Intervenção do deputado António Filipe

18 de Novembro de 1998

Senhor Presidente,

Senhores Deputados,

Esta Interpelação ao Governo, realizada passados mais de três anos sobre o início de funções do actual Governo, é mais uma oportunidade para reflectirmos sobre a real situação de segurança dos cidadãos, de acordo com os dados conhecidos e perceptíveis, e sobre as medidas tomadas pelo Governo em matéria de segurança interna.

A verdade é que, feito e refeito o diagnóstico sobre as consequências negativas da política de segurança interna dos anteriores Governos e particularmente sobre o falhanço das políticas de concentração de efectivos policiais - que ficou conhecida como a política das super-esquadras, chegámos ao último ano da legislatura sem que exista ainda uma definição clara da política de segurança interna deste Governo e confrontados com uma situação em matéria de segurança pública que está muito longe de ser satisfatória.
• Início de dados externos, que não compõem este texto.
Record sb_valid (s : mem) (lba : Z) : Prop := {
  sv_log : s_log_block_size s <= 2;
  sv_lba : 0 < lba <= sb_block_size s /\ sb_block_size s mod lba = 0;
  sv_isize : 128 <= sb_isize s <= sb_block_size s;
  sv_pow2 : exists q, sb_block_size s = q * sb_isize s /\ 0 < q;
  sv_fino : 11 <= sb_fino s <= s_inodes_count s;
  sv_first : s_first_data_block s < s_blocks_count s;
  sv_bpg : 0 < s_blocks_per_group s <= 8 * sb_block_size s;
  sv_ipg : 0 < s_inodes_per_group s <= 8 * sb_block_size s;
  sv_inodes : s_inodes_count s <= sb_groups s * s_inodes_per_group s;
  sv_itb : (s_inodes_per_group s * sb_isize s + sb_block_size s - 1) / sb_block_size s < s_blocks_per_group s;
  sv_gdt : s_first_data_block s + 1 + (sb_groups s * 32 + sb_block_size s - 1) / sb_block_size s <= s_blocks_count s }.

Lemma fields_range s :
  0 <= s_inodes_count s < 2 ^ 32 /\ 0 <= s_blocks_count s < 2 ^ 32 /\ 0 <= s_first_data_block s < 2 ^ 32 /\
  0 <= s_log_block_size s < 2 ^ 32 /\ 0 <= s_blocks_per_group s < 2 ^ 32 /\ 0 <= s_inodes_per_group s < 2 ^ 32 /\
  0 <= revision s < 2 ^ 32 /\ 0 <= s_first_ino s < 2 ^ 32 /\ 0 <= sb_inode_size s < 2 ^ 16.
Proof. split_and_all; try apply (ldn_range 4); apply (ldn_range 2). Qed.

Lemma block_size_cases s : 0 <= s_log_block_size s <= 2 ->
  u32 (1024 <<< s_log_block_size s) = sb_block_size s /\
  (sb_block_size s = 1024 \/ sb_block_size s = 2048 \/ sb_block_size s = 4096).
Proof.
  intros H. unfold sb_block_size. rewrite shiftl_mul by lia.
  assert (s_log_block_size s = 0 \/ s_log_block_size s = 1 \/ s_log_block_size s = 2) as [-> | [-> | ->]] by lia;
    by split; auto.
Qed.

Lemma sb_groups_bounds s :
  s_first_data_block s < s_blocks_count s -> 0 < s_blocks_per_group s ->
  0 < sb_groups s < 2 ^ 32 /\ (sb_groups s - 1) * s_blocks_per_group s < s_blocks_count s - s_first_data_block s /\
  s_blocks_count s - s_first_data_block s <= sb_groups s * s_blocks_per_group s.
Proof.
  intros Hf Hb. pose proof (fields_range s) as (_ & Hc & Hd & _).
  unfold sb_groups.
  destruct (ceil_div_bounds (s_blocks_count s - s_first_data_block s) (s_blocks_per_group s) Hb ltac:(lia)) as (H1 & H2 & H3).
  set (g := (s_blocks_count s - s_first_data_block s + s_blocks_per_group s - 1) / s_blocks_per_group s) in *.
  split_and_all; try lia; nia.
Qed.

Lemma validate_sound s lba :
  0 <= lba < 2 ^ 32 -> ext2_validate_sb s lba = true -> sb_valid s lba.
Proof.
  intros Hlba. pose proof (fields_range s) as (Ri & Rb & Rf & Rl & Rbpg & Ripg & Rr & Rfi & Ris).
  unfold ext2_validate_sb. case_if; [done|]. destruct (block_size_cases s ltac:(lia)) as [-> Hbs].
  rewrite (u32_small lba) by lia. rewrite (u32_small (8 * sb_block_size s)) by lia.
  set (bs := sb_block_size s) in *.
  repeat (case_if; [done|]). intros _.
  assert (Hrev : (EXT2_DYNAMIC_REV <=? revision s) = negb (revision s =? 0)) by (unfold EXT2_DYNAMIC_REV in *; lia).
  rewrite Hrev in *.
  assert (Hisz : (if negb (revision s =? 0) then sb_inode_size s else EXT2_GOOD_OLD_INODE_SIZE) = sb_isize s)
    by (unfold sb_isize; by destruct (revision s =? 0)).
  assert (Hfi : (if negb (revision s =? 0) then s_first_ino s else EXT2_GOOD_OLD_FIRST_INO) = sb_fino s)
    by (unfold sb_fino; by destruct (revision s =? 0)).
  rewrite ?Hisz, ?Hfi in *.
  rewrite (u64_small (s_blocks_count s - s_first_data_block s)) in * by lia.
  rewrite (u64_small (s_blocks_count s - s_first_data_block s + s_blocks_per_group s - 1)) in * by lia.
  fold (sb_groups s) in *. destruct (sb_groups_bounds s ltac:(lia) ltac:(lia)) as (Hg & _ & _).
  assert (Hip : 0 < s_inodes_per_group s <= 8 * bs) by lia.
  assert (Hi : 128 <= sb_isize s <= bs /\ sb_isize s &&& (sb_isize s - 1) = 0).
  { unfold sb_isize in *. destruct (revision s =? 0) eqn:Er; [by split; [lia|]|]. cbn [negb andb] in *.
    unfold EXT2_GOOD_OLD_INODE_SIZE in *. bool_to_prop. rewrite u32_small in * by lia. by split; [lia|]. }
  assert (Hfino : 11 <= sb_fino s).
  { unfold sb_fino in *. destruct (revision s =? 0) eqn:Er; [lia|]. cbn [negb andb] in *.
    unfold EXT2_GOOD_OLD_FIRST_INO in *. bool_to_prop. lia. }
  unfold GD_SIZE in *.
  rewrite (u64_small (sb_groups s * s_inodes_per_group s)) in * by nia.
  rewrite (u64_small (s_inodes_per_group s * sb_isize s + bs - 1)) in * by nia.
  rewrite (u64_small (sb_groups s * 32 + bs - 1)) in * by lia.
  assert (Hgd : 0 <= (sb_groups s * 32 + bs - 1) / bs < 2 ^ 38) by (split; [apply Z.div_pos; lia|apply Z.div_lt_upper_bound; nia]).
  rewrite (u64_small (s_first_data_block s + 1 + (sb_groups s * 32 + bs - 1) / bs)) in * by lia.
  constructor; fold bs; try lia.
  destruct Hi as [Hi Hpow]. pose proof (power_of_two (sb_isize s) ltac:(lia) Hpow) as Hp.
  pose proof (power_of_two bs ltac:(lia)) as Hpb.
  rewrite Hp, Hpb by (destruct Hbs as [-> | [-> | ->]]; done).
  apply pow2_divide; [apply Z.log2_nonneg|apply Z.log2_nonneg|].
  rewrite <- Hp, <- Hpb by (destruct Hbs as [-> | [-> | ->]]; done). lia.
Qed.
É certo que a visibilidade mediática da insegurança dos cidadãos não é hoje tão intensa como foi há 4 ou 5 anos atrás em determinados períodos, mas a verdade é que não há factos nem estatísticas que comprovem ou permitam sequer supôr uma realidade substancialmente diferente.

Pelo contrário: Bastará ouvir as populações, os comerciantes ou os autarcas das áreas metropolitanas, bastará contactar os responsáveis e os efectivos das forças de segurança - como ainda ontem tivemos oportunidade de fazer, visitando o comando da divisão da Amadora da PSP -, bastará prestar atenção a algumas notícias que, apesar de tudo vão aparecendo, para ficar com a noção clara de que os problemas de segurança das populações não desapareceram nem sequer se atenuaram de forma significativa. Longe disso.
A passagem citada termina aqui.